**WORK TASK:** Set down every record below exactly as written.

(Excerpts from a dataset)
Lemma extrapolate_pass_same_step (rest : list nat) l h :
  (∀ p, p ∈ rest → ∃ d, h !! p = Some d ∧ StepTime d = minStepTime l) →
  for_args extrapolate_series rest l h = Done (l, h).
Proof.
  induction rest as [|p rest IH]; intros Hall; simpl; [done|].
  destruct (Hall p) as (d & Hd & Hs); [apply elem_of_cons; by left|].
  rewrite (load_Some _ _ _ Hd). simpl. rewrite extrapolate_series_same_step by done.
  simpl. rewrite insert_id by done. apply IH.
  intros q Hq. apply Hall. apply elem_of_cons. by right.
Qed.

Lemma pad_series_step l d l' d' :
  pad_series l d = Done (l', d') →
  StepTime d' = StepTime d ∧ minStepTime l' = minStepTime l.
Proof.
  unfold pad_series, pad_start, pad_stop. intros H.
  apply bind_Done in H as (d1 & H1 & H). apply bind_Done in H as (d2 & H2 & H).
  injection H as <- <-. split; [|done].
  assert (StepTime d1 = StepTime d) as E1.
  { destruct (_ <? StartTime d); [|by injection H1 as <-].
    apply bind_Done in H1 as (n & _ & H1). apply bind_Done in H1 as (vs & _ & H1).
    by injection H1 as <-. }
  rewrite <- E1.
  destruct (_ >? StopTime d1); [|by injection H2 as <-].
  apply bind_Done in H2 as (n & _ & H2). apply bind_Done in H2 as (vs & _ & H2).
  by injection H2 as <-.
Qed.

**WRITTEN ANSWER:**
Lemma extrapolate_pass_same_step (rest : list nat) l h :
  (∀ p, p ∈ rest → ∃ d, h !! p = Some d ∧ StepTime d = minStepTime l) →
  for_args extrapolate_series rest l h = Done (l, h).
Proof.
  induction rest as [|p rest IH]; intros Hall; simpl; [done|].
  destruct (Hall p) as (d & Hd & Hs); [apply elem_of_cons; by left|].
  rewrite (load_Some _ _ _ Hd). simpl. rewrite extrapolate_series_same_step by done.
  simpl. rewrite insert_id by done. apply IH.
  intros q Hq. apply Hall. apply elem_of_cons. by right.
Qed.

Lemma pad_series_step l d l' d' :
  pad_series l d = Done (l', d') →
  StepTime d' = StepTime d ∧ minStepTime l' = minStepTime l.
Proof.
  unfold pad_series, pad_start, pad_stop. intros H.
  apply bind_Done in H as (d1 & H1 & H). apply bind_Done in H as (d2 & H2 & H).
  injection H as <- <-. split; [|done].
  assert (StepTime d1 = StepTime d) as E1.
  { destruct (_ <? StartTime d); [|by injection H1 as <-].
    apply bind_Done in H1 as (n & _ & H1). apply bind_Done in H1 as (vs & _ & H1).
    by injection H1 as <-. }
  rewrite <- E1.
  destruct (_ >? StopTime d1); [|by injection H2 as <-].
  apply bind_Done in H2 as (n & _ & H2). apply bind_Done in H2 as (vs & _ & H2).
  by injection H2 as <-.
Qed.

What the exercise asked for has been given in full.